Tout comme les ondes
lumineuses, les ondes gravitationnelles ont également une « chiralité »
(préférence gauche ou droite) et peuvent avoir des polarisations droitières ou
gauchères.
Les perturbations scalaires
correspondent aux oscillations acoustiques de la matière baryonique et ne
produisent pas de polarisation en mode B contrairement aux perturbations
tensorielles.
Les polarisations en mode B
peuvent avoir deux origines cosmologiques :
-
Les ondes gravitationnelles primordiales prédites par les modèles
d’inflations cosmologiques (non encore observées – recherche en cours)
-
Les lentilles gravitationnelles produites sur l’émission du CMB entre
380.000 ans et maintenant (observées en 2013)
Les modes B peuvent être
contaminés par une composante non cosmologique venant des poussières entre les
étoiles de notre galaxie (fausse détection de l’expérience BICEP2 en 2014).
Le rapport entre les modes B
(tensoriel) et E (scalaire) donnés par r est attendu entre 0,01 et 0,1.
Les modes B déjà détectés ne
permettent pas de séparer les effets provenant des lentilles gravitationnelles
et de la poussière interstellaire.
Les modes B sont difficiles à
observer à cause :
·
La sensibilité
nécessaire le signal est de l’ordre de 10nK sur un fond de 3K, cela va
nécessiter des détecteurs particulièrement sensibles.
·
Des avant-plans
astrophysiques, n’oublions pas la fausse alerte de BICEP2
·
Des effets
systématiques qui vont nécessiter une modulation de la polarisation.
L’interférométrie bolométrique permet de combiner la bonne sensibilité des
bolomètres et un bon contrôle des effets systématiques avec les interféromètres.
C’est le but premier du projet
QUBIC, acronyme de QU Bolometric Interferometer for Cosmology, qui doit
déterminer les anisotropies du CMB par méthodes interférométriques utilisant des
bolomètres.
Les détecteurs sont des
bolomètres analogues à des capteurs de température, ils nécessitent un
refroidissement puissant, car c’est aux alentours de 0,1K qu’ils sont le plus
sensibles. (Planck utilise des bolomètres)
QUBIC est une
collaboration internationale de 6 pays et de 22 laboratoires dont des labos
français comme :
APC PARIS, FRANCE
CSNSM ORSAY, FRANCE
C2N SACLAY, FRANCE
IAS ORSAY, FRANCE
IEF ORSAY, FRANCE
IRAP TOULOUSE, FRANCE
LAL ORSAY, FRANCE
L’interférométrie
bolométrique est une nouvelle technologie très prometteuse.

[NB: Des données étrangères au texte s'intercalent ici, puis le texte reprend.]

Lemma window_step_counted st now st' pass seen :
  0 ≤ st.1 → (st.1 ≠ 0 → st.2 ≤ now) → Forall (λ tp, tp.1 ≤ now) seen → counted st seen →
  window_step max window st now = (st', pass) →
  0 < st'.1 ∧ st'.2 ≤ now ∧ counted st' (seen ++ [(now, pass)]).
Proof.
  destruct st as [c ts], st' as [c' ts']. unfold counted, window_step. cbn [fst snd].
  intros Hc Hts Hseen Hj Hs.
  assert (Hone : ∀ b, now < b → length (passed_in now b [(now, true)]) = 1%nat).
  { intros b Hb. rewrite passed_in_cons. by rewrite decide_True by (simpl; lia). }
  assert (Hold : c ≠ 0 → ∀ b, now < b → Z.min c max ≤ Z.of_nat (length (passed_in ts b seen))).
  { intros Hc0 b Hb. apply Hj; [done|]. eapply Forall_impl; [exact Hseen|]. simpl. lia. }
  assert (Hb : ∀ b, Forall (λ tp, tp.1 < b) (seen ++ [(now, pass)]) → now < b).
  { intros b Hb. apply Forall_app in Hb as [_ Hb]. by inversion Hb. }
  destruct (Z.eqb_spec (c + 1) 1), (Z.ltb_spec max (c + 1)); try (destruct (Z.ltb_spec now (ts + window)));
    try (destruct (Z.ltb_spec now (now + window))); injection Hs as <- <- <-;
    (split; [lia|]); (split; [lia|]); intros _ b Hlt; apply Hb in Hlt;
    rewrite passed_in_app, length_app; try (rewrite Hone by done); try lia.
  all: specialize (Hold ltac:(lia) b Hlt); try (rewrite passed_in_cons, decide_True by (simpl; lia)); simpl; lia.
Qed.

(** A rejected request comes after [max] passes within the last window. *)
Lemma window_reject times st seen l t l' :
  StronglySorted Z.le times → 0 ≤ st.1 →
  (∀ t, t ∈ times → st.1 ≠ 0 → st.2 ≤ t) →
  (∀ t, t ∈ times → Forall (λ tp, tp.1 ≤ t) seen) →
  counted st seen →
  window_run max window st times = l ++ (t, false) :: l' →
  max ≤ Z.of_nat (length (passed_in (t - window + 1) (t + 1) (seen ++ l))).
Proof.
  intros Hs. revert st seen l. induction Hs as [|now times Hs IH Hle]; intros st seen l Hc Hts Hseen Hj Hrun.
  { by destruct l. }
  cbn [window_run] in Hrun.
  destruct (window_step max window st now) as [st' pass] eqn:Ew.
  assert (now ∈ now :: times) as Hin by by left.
  destruct (window_step_counted st now st' pass seen) as (Hc'&Hts'&Hj'); [by auto..|].
  destruct l as [|tp l].
  - injection Hrun as -> -> _. rewrite app_nil_r.
    destruct st as [c ts]. unfold window_step in Ew. cbn [fst snd] in *.
    destruct (Z.eqb_spec (c + 1) 1), (Z.ltb_spec max (c + 1)); try (destruct (Z.ltb_spec t (ts + window)));
      try (destruct (Z.ltb_spec t (t + window))); try discriminate Ew; try lia.
    all: assert (Z.min c max ≤ Z.of_nat (length (passed_in ts (t + 1) seen)))
      by (apply Hj; [simpl; lia|]; eapply Forall_impl; [apply (Hseen t Hin)|]; simpl; lia).
    all: pose proof (passed_in_mono ts (t - window + 1) (t + 1) seen); lia.
  - injection Hrun as <- Hrun. rewrite (cons_middle _ seen l), app_assoc. rewrite Forall_forall in Hle.
    apply (IH st'); try done; [lia|intros t' Ht' _; specialize (Hle t' Ht'); lia|].
    intros t' Ht'. apply Forall_app. split; [apply Hseen; by right|]. repeat constructor. by apply Hle.
Qed.
End window.

(** ** The counter keys *)

Lemma digit_char_no_s d : 0 ≤ d < 16 → digit_char d ≠ "s"%char.
Proof.
  intros Hd. assert (Forall (λ d, digit_char d ≠ "s"%char) (seqZ 0 16)) as HF
    by (vm_compute; repeat constructor; discriminate).
  rewrite Forall_forall in HF. apply HF, elem_of_seqZ. lia.
Qed.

QUBIC devrait combiner les
avantages de l’interférométrie et de l’utilisation de capteurs bolométriques.
Le site d’observation choisi
est l’Argentine.
Situé à 5000m d’altitude et pas
loin de l’Atacama (de l’autre côté de la frontière).
Bonne logistique.
QUBIC opère dans deux gammes de
fréquences : 150 GHz et 220GHz.
Il comporte 2048 bolomètres de
3mmx3mm fabriqués en France à Orsay. Ils sont lus par multiplexage et les
signaux dirigés vers un microprocesseur de leur fabrication.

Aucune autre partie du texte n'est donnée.